> **EXERCISE**: Repeat exactly what appears from the opening line of the listing to the line with "invalid literal of", inclusive.
----- DATA -----
(** * Codificador/Decodificador Universal: a shallow embedding

    The development follows [src/codificador_universal.py].  Python's
    unbounded [int] is [Z]; a [str] of bits is a [list ascii]; the class
    [CodificadorUniversal] is the record [Codificador] together with the
    functions that take it as [self]; an exception is the [Raise] outcome
    of a small error monad.  The console narration guarded by
    [self.verbose] returns nothing and is left out. *)

From Stdlib Require Import ZArith List Ascii Bool Lia Arith.
From Stdlib Require String.
Import ListNotations String.StringSyntax.
Delimit Scope string_scope with string.
Local Open Scope Z_scope.

(** ** Outcomes of a call *)

(** The three messages of [ConfiguracionInvalidaError]: "Base ... no
    permitida", "Potencia ... no permitida para base ..." and "Tamaño de
    bloque ... fuera de rango". *)
Inductive motivo_configuracion : Type :=
| BaseNoPermitida
| PotenciaNoPermitida
| TamanoFueraDeRango.

(** The messages of [ValueError]: the three of [decodificar] ("La base no
    coincide ...", "La potencia no coincide ...", "El tamaño de bloque no
    coincide ..."), and those of the interpreter for an invalid literal of
    [int], a negative shift count and a zero step of [range]. *)
Inductive motivo_valor : Type :=
| BaseNoCoincide
| PotenciaNoCoincide
| TamanoBloqueNoCoincide
| LiteralInvalido
| DesplazamientoNegativo
| PasoDeRangoCero.

Inductive excepcion : Type :=
| ConfiguracionInvalidaError (m : motivo_configuracion)
| ValueError (m : motivo_valor)
| ZeroDivisionError
| OverflowError.

(** [NoTermina] is the outcome of a [while] loop that never leaves. *)
Inductive resultado (A : Type) : Type :=
| Ok (a : A)
| Raise (e : excepcion)
| NoTermina.

Arguments Ok {A} a.
Arguments Raise {A} e.
Arguments NoTermina {A}.

Definition bind {A B : Type} (r : resultado A) (k : A -> resultado B)
  : resultado B :=
  match r with
  | Ok a => k a
  | Raise e => Raise e
  | NoTermina => NoTermina
  end.

Notation "x <- r ;; k" := (bind r (fun x => k))
  (at level 61, r at next level, right associativity).

(** ** Python primitives used by the codec *)

Module Py.

Definition cero : ascii := "0"%char.
Definition uno : ascii := "1"%char.

(** ['0' * n]: a negative count gives the empty string. *)
Definition ceros (n : Z) : list ascii := repeat cero (Z.to_nat n).

Definition es_bit (c : ascii) : bool :=
  Ascii.eqb c cero || Ascii.eqb c uno.

(** The strings of the BitString type: only '0' and '1'. *)
Definition es_binario (s : list ascii) : bool := forallb es_bit s.

Definition valor_bit (c : ascii) : Z := if Ascii.eqb c uno then 1 else 0.

(** The number a bit string spells, most significant digit first. *)
Definition valor (s : list ascii) : Z :=
  fold_left (fun acc c => 2 * acc + valor_bit c) s 0.

(** [int(s, 2)] on bit strings: the value of the digits, and the empty
    string is an invalid literal.  Python also
    reads a sign, surrounding blanks, a [0b] prefix and single
    underscores; those spellings are not bit strings and every string
    that is not one is reported here as the invalid literal. *)
Definition int2 (s : list ascii) : resultado Z :=
  match s with
  | [] => Raise (ValueError LiteralInvalido)
  | _ => if es_binario s then Ok (valor s)
         else Raise (ValueError LiteralInvalido)
  end.

(** [n.bit_length()]. *)
Definition bit_length (n : Z) : Z :=
  if n =? 0 then 0 else Z.log2 (Z.abs n) + 1.

Fixpoint digitos_pos (p : positive) (acc : list ascii) : list ascii :=
  match p with
  | xH => uno :: acc
  | xO q => digitos_pos q (cero :: acc)
  | xI q => digitos_pos q (uno :: acc)
  end.

(** [bin(n)]: ["0b..."], with a leading ["-"] for a negative number. *)
Definition bin (n : Z) : list ascii :=
  match n with
  | Z0 => ["0"; "b"; "0"]%char
  | Zpos p => ["0"; "b"]%char ++ digitos_pos p []
  | Zneg p => ["-"; "0"; "b"]%char ++ digitos_pos p []
  end.

(** [s[k:]] for [k >= 0]. *)
Definition desde (k : nat) (s : list ascii) : list ascii := skipn k s.

(** [s.zfill(n)]: zeros go after a leading sign. *)
Definition zfill (n : Z) (s : list ascii) : list ascii :=
  let relleno := ceros (n - Z.of_nat (length s)) in
  match s with
  | c :: r =>
      if Ascii.eqb c "+"%char || Ascii.eqb c "-"%char
      then c :: relleno ++ r
      else relleno ++ s
  | [] => relleno
  end.

(** [s[:-k]] for [k > 0]. *)
Definition sin_ultimos (k : Z) (s : list ascii) : list ascii :=
  firstn (length s - Z.to_nat k)%nat s.

(** [range(0, stop, step)] as the list of its indices. *)
Definition range0 (stop step : Z) : resultado (list nat) :=
  if step =? 0 then Raise (ValueError PasoDeRangoCero)
  else if step <? 0 then Ok []
  else Ok (map (fun k => (k * Z.to_nat step)%nat)
               (seq 0 (Z.to_nat ((stop + step - 1) / step)))).

End Py.

(** ** The codec object *)

Record Codificador : Type := {
  base : Z;
  potencia : Z;
  bits_por_bloque : Z
}.

Definition POTENCIAS_BASE_2 : list Z :=
  [2^1; 2^2; 2^4; 2^8; 2^16; 2^32; 2^64].
Definition POTENCIAS_BASE_5 : list Z := [5^1; 5^2; 5^3; 5^4].
Definition BITS_MINIMO : Z := 10.
Definition BITS_MAXIMO : Z := 1000.

Definition en_lista (x : Z) (l : list Z) : bool := existsb (Z.eqb x) l.

(** [raise e] under a condition, as a statement. *)
Definition si_lanza (c : bool) (e : excepcion) : resultado unit :=
  if c then Raise e else Ok tt.

(** [CodificadorUniversal.__init__]. *)
Definition init (b p n : Z) : resultado Codificador :=
  _ <- si_lanza (negb (en_lista b [2; 5]))
         (ConfiguracionInvalidaError BaseNoPermitida) ;;
  _ <- (if b =? 2
        then si_lanza (negb (en_lista p POTENCIAS_BASE_2))
               (ConfiguracionInvalidaError PotenciaNoPermitida)
        else if b =? 5
        then si_lanza (negb (en_lista p POTENCIAS_BASE_5))
               (ConfiguracionInvalidaError PotenciaNoPermitida)
        else Ok tt) ;;
  _ <- si_lanza (negb ((BITS_MINIMO <=? n) && (n <=? BITS_MAXIMO)))
         (ConfiguracionInvalidaError TamanoFueraDeRango) ;;
  Ok {| base := b; potencia := p; bits_por_bloque := n |}.

(** A codec object is one that [__init__] returned. *)
Definition valido (self : Codificador) : Prop :=
  init (base self) (potencia self) (bits_por_bloque self) = Ok self.

(** A [for] loop whose body may raise, threading the loop state. *)
Fixpoint para_cada {A S : Type} (f : S -> A -> resultado S)
  (l : list A) (s : S) : resultado S :=
  match l with
  | [] => Ok s
  | x :: r => s' <- f s x ;; para_cada f r s'
  end.

(** [enumerate(l, k)]. *)
Definition enumerate {A : Type} (k : nat) (l : list A) : list (Z * A) :=
  combine (map Z.of_nat (seq k (length l))) l.

(** [x << k] and [x >> k]: a negative count raises. *)
Definition desplazar_izq (x k : Z) : resultado Z :=
  if k <? 0 then Raise (ValueError DesplazamientoNegativo)
  else Ok (Z.shiftl x k).

Definition desplazar_der (x k : Z) : resultado Z :=
  if k <? 0 then Raise (ValueError DesplazamientoNegativo)
  else Ok (Z.shiftr x k).

(** ** Block segmenter *)

(** The body of the loop of [binario_a_bloques] at index [i]. *)
Definition paso_bloque (n : Z) (datos_binarios : list ascii)
  (st : list (list ascii) * Z) (i : nat) : list (list ascii) * Z :=
  let '(bloques, bits_padding) := st in
  let bloque := firstn (Z.to_nat n) (skipn i datos_binarios) in
  if Z.of_nat (length bloque) <? n
  then let bits_padding' := n - Z.of_nat (length bloque) in
       (bloques ++ [bloque ++ Py.ceros bits_padding'], bits_padding')
  else (bloques ++ [bloque], bits_padding).

Definition binario_a_bloques (self : Codificador)
  (datos_binarios : list ascii) : resultado (list (list ascii) * Z) :=
  indices <- Py.range0 (Z.of_nat (length datos_binarios))
               (bits_por_bloque self) ;;
  Ok (fold_left (paso_bloque (bits_por_bloque self) datos_binarios)
        indices ([], 0)).

(** ** Block encoders *)

(** [if not l: l = [0]]: the block of zeros leaves the loop with no digit
    and is given the single digit zero. *)
Definition canonico (l : list Z) : list Z :=
  match l with [] => [0] | _ => l end.

(** The [while valor_actual > 0] loop of [codificar_bloque_base2]. *)
Fixpoint bucle_ventanas (fuel : nat) (bits_ventana mascara valor_actual : Z)
  (ventanas : list Z) : resultado (list Z) :=
  if valor_actual >? 0 then
    match fuel with
    | O => NoTermina
    | S fuel' =>
        let ventana := Z.land valor_actual mascara in
        siguiente <- desplazar_der valor_actual bits_ventana ;;
        bucle_ventanas fuel' bits_ventana mascara siguiente
          (ventanas ++ [ventana])
    end
  else Ok ventanas.

(** Each turn of either loop at least halves a positive value once the
    window is one bit wide or the divisor is two, so the number of binary
    digits of the value bounds the number of turns. *)
Definition vueltas (valor_decimal : Z) : nat :=
  Z.to_nat (Py.bit_length valor_decimal).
-----
> **EXERCISE RESPONSE**:
(** * Codificador/Decodificador Universal: a shallow embedding

    The development follows [src/codificador_universal.py].  Python's
    unbounded [int] is [Z]; a [str] of bits is a [list ascii]; the class
    [CodificadorUniversal] is the record [Codificador] together with the
    functions that take it as [self]; an exception is the [Raise] outcome
    of a small error monad.  The console narration guarded by
    [self.verbose] returns nothing and is left out. *)

From Stdlib Require Import ZArith List Ascii Bool Lia Arith.
From Stdlib Require String.
Import ListNotations String.StringSyntax.
Delimit Scope string_scope with string.
Local Open Scope Z_scope.

(** ** Outcomes of a call *)

(** The three messages of [ConfiguracionInvalidaError]: "Base ... no
    permitida", "Potencia ... no permitida para base ..." and "Tamaño de
    bloque ... fuera de rango". *)
Inductive motivo_configuracion : Type :=
| BaseNoPermitida
| PotenciaNoPermitida
| TamanoFueraDeRango.

(** The messages of [ValueError]: the three of [decodificar] ("La base no
    coincide ...", "La potencia no coincide ...", "El tamaño de bloque no
    coincide ..."), and those of the interpreter for an invalid literal of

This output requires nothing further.